The data: Begin

(** src/utils/aws/s3/helper.cpp:1018-1084, [helper::PutObjectAcl]. *)
Definition PutObjectAcl (bucketName objectKey ownerID granteePermission granteeType granteeID : str)
    (clientConfig : configuration) (granteeDisplayName granteeEmailAddress granteeURI : str) : S -> bool * list line * S :=
  ask (anonymous clientConfig)
    (PutObjectAclRequest bucketName objectKey ownerID
       (one_grant granteePermission granteeType granteeID granteeDisplayName granteeEmailAddress granteeURI))
    (fun e m => [Err ($"Error: PutObjectAcl: " ++ e ++ $"-" ++ m)])
    (fun _ => [Info ($"Successfully added an ACL to the object '" ++ objectKey ++ $"' in the bucket '" ++ bucketName ++ $"'.")]).

(** src/utils/aws/s3/helper.cpp:1172-1196, [helper::uploadfile]. Whether the file
    could be opened is not asked. *)
Definition uploadfile (h : helper) (fs : FileSys.t) (BucketName objectKey pathkey : str) : S -> bool * list line * S :=
  ask (own h) (PutObjectRequest (c_str BucketName) (c_str objectKey) (FileSys.read fs (c_str pathkey)))
    (fun e m => [Err ($"PutObject error: " ++ e ++ $" " ++ m ++ $" with  BucketName:" ++ BucketName
                      ++ $",objectKey:" ++ objectKey)])
    (fun _ => [Info ($"Put S3 file susscess: BucketName:" ++ BucketName ++ $",objectKey:" ++ objectKey)]).

(** src/utils/aws/s3/helper.cpp:1197-1223, [helper::downloadfile]. Whether the file
    could be opened is not asked. *)
Definition downloadfile (h : helper) (fs : FileSys.t) (BucketName objectKey pathkey : str) (s : S) :
    bool * list line * S * FileSys.t :=
  match call (own h) (GetObjectRequest (c_str BucketName) (c_str objectKey)) s with
  | (Success a, s') =>
      let body := match a with Body b => b | _ => [] end in
      (true, [Info ($"Get S3 file susscess: BucketName:" ++ BucketName ++ $",objectKey:" ++ objectKey)], s',
       default fs (FileSys.write fs (c_str pathkey) body))
  | (Failure e m, s') => (false, [Info ($"GetObject error: " ++ e ++ $" " ++ m)], s', fs)
  end.

End Functions.

(** ** The one helper of the program *)

(** What the pointer to the helper points to. *)
Inductive pointer := Unset | Live (h : helper) | Deleted.

(** src/utils/aws/s3/S3Singleton.h:8-46, [S3Singleton]. *)
Record S3Singleton := mkSingleton { hasInit : bool; s3_helper_ : pointer }.

Definition new_S3Singleton : S3Singleton := mkSingleton false Unset.

(** src/utils/aws/s3/S3Singleton.cpp:4-24, [S3Singleton::init]. *)
Definition init (st : S3Singleton) (default_region endpointUrl accessKey secretKey : str) : bool * S3Singleton :=
  if hasInit st then (true, st)
  else
    let cfg := mkConfiguration endpointUrl false false default_region in
    (true, mkSingleton true (Live (new_helper cfg accessKey secretKey))).

(** src/utils/aws/s3/S3Singleton.cpp:26-37, [S3Singleton::uinit]. [None]: the helper
    is deleted a second time. *)
Definition uinit (st : S3Singleton) : option S3Singleton :=
  if hasInit st then
    match s3_helper_ st with
    | Live _ => Some (mkSingleton (hasInit st) Deleted)
    | _ => None
    end
  else Some st.

(** ** The commands of a node *)

Section Tools.
Context {S : Type} `{!Service S}.

(** What the file commands ask of the helper, with its own configuration; the rest of the tools as they are. *)
Definition s3_tools (h : helper) (base : Tools unit) : Tools S := {|
  empty_exists := @empty_exists unit base;
  copyTo := @copyTo unit base;
  archive := @archive unit base;
  archive_dir := @archive_dir unit base;
  unpack := @unpack unit base;
  mtime := @mtime unit base;
  FileCmd.downloadfile s fs b k p := let '(ok, _, s', fs') := downloadfile h fs b k p s in (ok, s', fs');
  FileCmd.uploadfile s fs b k p := let '(ok, _, s') := uploadfile h fs b k p s in (ok, s');
  FileCmd.DeleteObject s k b := let '(ok, _, s') := DeleteObject k b (config h) s in (ok, s');
  FileCmd.ListObjects s b := let '(ok, _, s') := ListObjects b (config h) s in (ok, s');
|}.

End Tools.

(** ** What the service promises *)

(** The objects of the service: an object that was put is there, the others are as
    they were; what is got is the object, and nothing changes. *)
Class StoreLaws (S : Type) `{!Service S} := {
  objects : S -> str -> str -> option str;
  put_stored : forall cl b k d s a s', call cl (PutObjectRequest b k (Some d)) s = (Success a, s') ->
    objects s' b k = Some d
    /\ forall b' k', (b', k') <> (b, k) -> objects s' b' k' = objects s b' k';
  get_answers : forall cl b k s a s', call cl (GetObjectRequest b k) s = (Success a, s') ->
    (exists d, objects s b k = Some d /\ a = Body d) /\ forall b' k', objects s' b' k' = objects s b' k';
}.

Lemma write_read fs p d fs' : FileSys.write fs p d = Some fs' -> FileSys.read fs' p = Some d.
Proof.
  unfold FileSys.write, FileSys.writep, FileSys.read. destruct (_ || _); [done|]. intros [= <-].
  rewrite (FileSys.resolve_cwd _ fs) by done. cbn. by rewrite lookup_insert_eq.
Qed.

(** A command was answered with success. *)
Definition succeeded {T E} (w : FileCmd.world (T := T) (E := E)) (res : FileCmd.ending * FileCmd.world (T := T) (E := E)) : Prop :=
  exists a, FileCmd.w_out res.2 = FileCmd.w_out w ++ [a] /\ r_status a = SUCCESS.

Section Commands.
Context {S E : Type} `{!Service S} `{!StoreLaws S} (h : helper) (base : Tools unit).
Notation world := (FileCmd.world (T := S) (E := E)).

Definition bucket_of (c : NodeCmd) : str := c_str (StrUtil.cutFisrtLeftStr (c_cmd c) $"/").
Definition key_of (c : NodeCmd) : str := c_str (StrUtil.cutFisrtRightstr (c_cmd c) $"/").

Lemma failed_reply (w w' : world) r :
  FileCmd.w_out w' = FileCmd.w_out w -> r_status r <> SUCCESS -> ~ succeeded w (FileCmd.reply w' r).
Proof.
  intros Ew Hr (a & Ha & Hs). cbn in Ha. rewrite Ew in Ha. apply app_inj_tail in Ha as [_ <-]. done.
Qed.

Lemma not_answered (w w' : world) e : FileCmd.w_out w' = FileCmd.w_out w -> ~ succeeded w (e, w').
Proof.
  intros Ew (a & Ha & _). cbn in Ha. rewrite Ew in Ha. apply (f_equal length) in Ha. rewrite length_app in Ha. simpl in Ha. lia.
Qed.

Lemma list_into_world (P : world -> Prop) (w : world) r dir k :
  P w -> (forall r', P (k r').2) -> P (@FileCmd.list_into S E (s3_tools h base) w r dir k).2.
Proof. intros Hw Hk. unfold FileCmd.list_into. destruct (FileCmd.getFileInfos _ _); [apply Hk|done]. Qed.

Definition put (id name : str) : world -> NodeCmd -> NodeCmdReply -> FileCmd.ending * world :=
  @FileCmd.put_s3 S E (s3_tools h base) id name.
Definition get (id name : str) : world -> NodeCmd -> NodeCmdReply -> FileCmd.ending * world :=
  @FileCmd.get_s3 S E (s3_tools h base) id name.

The data: End

▶ _Exercise brief_:
Taking the entries above, write out exactly each line from the one holding "(** What the file" to the one holding "FileCmd.downloadfile s fs", both included, and stop there.

▶ _Expected answer_:
(** What the file commands ask of the helper, with its own configuration; the rest of the tools as they are. *)
Definition s3_tools (h : helper) (base : Tools unit) : Tools S := {|
  empty_exists := @empty_exists unit base;
  copyTo := @copyTo unit base;
  archive := @archive unit base;
  archive_dir := @archive_dir unit base;
  unpack := @unpack unit base;
  mtime := @mtime unit base;
  FileCmd.downloadfile s fs b k p := let '(ok, _, s', fs') := downloadfile h fs b k p s in (ok, s', fs');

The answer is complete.